● **WORK TO COMPLETE**
Your task is to transcribe the entries below exactly, from their first line down to the line containing "by left] end.", and to stop there.
##### EXTRACTED DATA
(** Everything but the worker: the workers are those there were. *)
Lemma others_grow e w w' :
  worker_ok w → exec e w = Some w' → (∀ i ch, e ≠ EWorker i ch) →
  grows w w' ∧ ∀ k, k ∈ workers w' → k ∈ workers w ∨ pc k = WTop.
Proof.
  intros Hw He Hne.
  assert (∀ f, (∀ s, mailbox (f s) = mailbox s) → grows w (upd f w)) as Hupd.
  { intros f Hf. unfold grows. cbn. rewrite Hf. split_and!; done || lia. }
  destruct e; simpl in He; simplify_eq.
  - apply submit_grows.
  - guards_in He.
    match goal with |- context [submit ?a ?b ?c ?d ?x] => apply (submit_grows a b c d x) end.
  - guards_in He. split; [same_grows|by left].
  - destruct (reserve_cases id requireActive exclusive w)
      as [[-> _]|(p & _ & _ & _ & -> & _)]; (split; [same_grows|by left]).
  - unfold CancelQueued. repeat case_match; try (split; [same_grows|by left]). cbn [fst].
    match goal with |- context [signalQueueLocked ?x] =>
      destruct (signal_view x) as (_ & _ & E3 & _); split; [apply grows_signal|rewrite E3; by left] end.
    split_and!; [done|cbn; lia|]. cbn. intros q _. apply delete_subset.
  - unfold DeferActiveNamed. destruct (turnDone (sess w)) as [d|] eqn:Hd; [|split; [same_grows|by left]].
    destruct (_ || _) eqn:Hg; [split; [same_grows|by left]|].
    unfold newTurn. cbv beta iota zeta delta [fst].
    match goal with |- context [closeChan d ?x] => pose proof (closeOpt_view (Some d) x) as E end.
    simpl in E. match goal with |- context [signalQueueLocked ?x] => set (w1 := x) in * end.
    destruct E as (E1 & _ & E3 & E4 & _ & _ & E7).
    destruct (signal_view w1) as (_ & _ & S3 & _). split.
    + apply grows_signal. unfold grows. rewrite E1, E3, E7. cbn. split_and!; [done|lia|].
      intros p Hp [->|?]%elem_of_cons; [lia|done].
    + rewrite S3, E4. by left.
  - destruct (PrepareEnd_view now w) as (_ & E2 & E3 & _ & _ & _ & _ & _ & _ & _ & E11 & _).
    split; [|rewrite E11; by left]. unfold grows. rewrite E2, E3. split_and!; try lia; try done.
    unfold PrepareEndTurn. by destruct (IsStreaming (sess w)).
  - unfold MarkStopping. case_match; (split; [same_grows|by left]).
  - unfold RestoreStreamingAfterUnconfirmedStop. case_match; (split; [same_grows|by left]).
  - destruct (decide (state (sess w) = Closed)) as [E|E];
      [rewrite Close_closed by done; split; [same_grows|by left]|].
    destruct (Close_view w E) as (_ & E2 & E3 & _ & _ & _ & _ & _ & _ & _ & E11 & _).
    split; [|rewrite E11; by left]. unfold grows. rewrite E2, E3. split_and!; [|lia|].
    + apply (Close_sets w E).
    + intros p _ Hp. by apply elem_of_nil in Hp.
  - unfold HoldQueue. case_match; (split; [same_grows|by left]).
  - destruct (applyFuture_view (sess w)) as (E & _).
    unfold ReserveConfiguration. repeat case_match; try (split; [same_grows|by left]);
      (split; [|by left]); unfold grows; cbn; rewrite E; split_and!; done || lia.
  - destruct (closures w !! i) as [x|]; [|done]. injection He as <-.
    destruct x as [p| | |d]; cbn [runClosure].
    + unfold finishReserved.
      match goal with |- context [signalQueueLocked ?x] =>
        destruct (signal_view x) as (_ & _ & E3 & _); split; [apply grows_signal|rewrite E3] end.
      * destruct (held _ p), remove; try same_grows; cbn;
          destruct (list_find _ _) as [[]|]; try same_grows;
          (split_and!; [done|cbn; lia|cbn; intros q _; apply delete_subset]).
      * destruct (held _ p), remove; try (by left); destruct (list_find _ _) as [[]|]; by left.
    + unfold releaseHold.
      match goal with |- context [signalQueueLocked ?x] =>
        destruct (signal_view x) as (_ & _ & E3 & _); split; [apply grows_signal|rewrite E3] end;
      case_match; first [same_grows|by left].
    + unfold releaseConfiguration.
      match goal with |- context [signalQueueLocked ?x] =>
        destruct (signal_view x) as (_ & _ & E3 & _); split; [apply grows_signal|rewrite E3] end;
      case_match; first [same_grows|by left].
    + destruct (closeOpt_view d (w <| closures := delete i (closures w) |>))
        as (E1 & _ & E3 & E4 & _ & _ & E7).
      split; [unfold grows; rewrite E1, E3, E7; split_and!; done || (cbn; lia)|rewrite E4; by left].
  - split; [|by left]. apply Hupd. intros s. unfold SetFutureConfiguration. by repeat case_match.
  - split; [|by left]. by apply Hupd.
  - split; [|by left]. apply Hupd. intros s. unfold ActivateQueuedConfiguration. by repeat case_match.
  - by destruct (Hne i ch).
Qed.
##########
● **FINAL ANSWER**
(** Everything but the worker: the workers are those there were. *)
Lemma others_grow e w w' :
  worker_ok w → exec e w = Some w' → (∀ i ch, e ≠ EWorker i ch) →
  grows w w' ∧ ∀ k, k ∈ workers w' → k ∈ workers w ∨ pc k = WTop.
Proof.
  intros Hw He Hne.
  assert (∀ f, (∀ s, mailbox (f s) = mailbox s) → grows w (upd f w)) as Hupd.
  { intros f Hf. unfold grows. cbn. rewrite Hf. split_and!; done || lia. }
  destruct e; simpl in He; simplify_eq.
  - apply submit_grows.
  - guards_in He.
    match goal with |- context [submit ?a ?b ?c ?d ?x] => apply (submit_grows a b c d x) end.
  - guards_in He. split; [same_grows|by left].
  - destruct (reserve_cases id requireActive exclusive w)
      as [[-> _]|(p & _ & _ & _ & -> & _)]; (split; [same_grows|by left]).
  - unfold CancelQueued. repeat case_match; try (split; [same_grows|by left]). cbn [fst].
    match goal with |- context [signalQueueLocked ?x] =>
      destruct (signal_view x) as (_ & _ & E3 & _); split; [apply grows_signal|rewrite E3; by left] end.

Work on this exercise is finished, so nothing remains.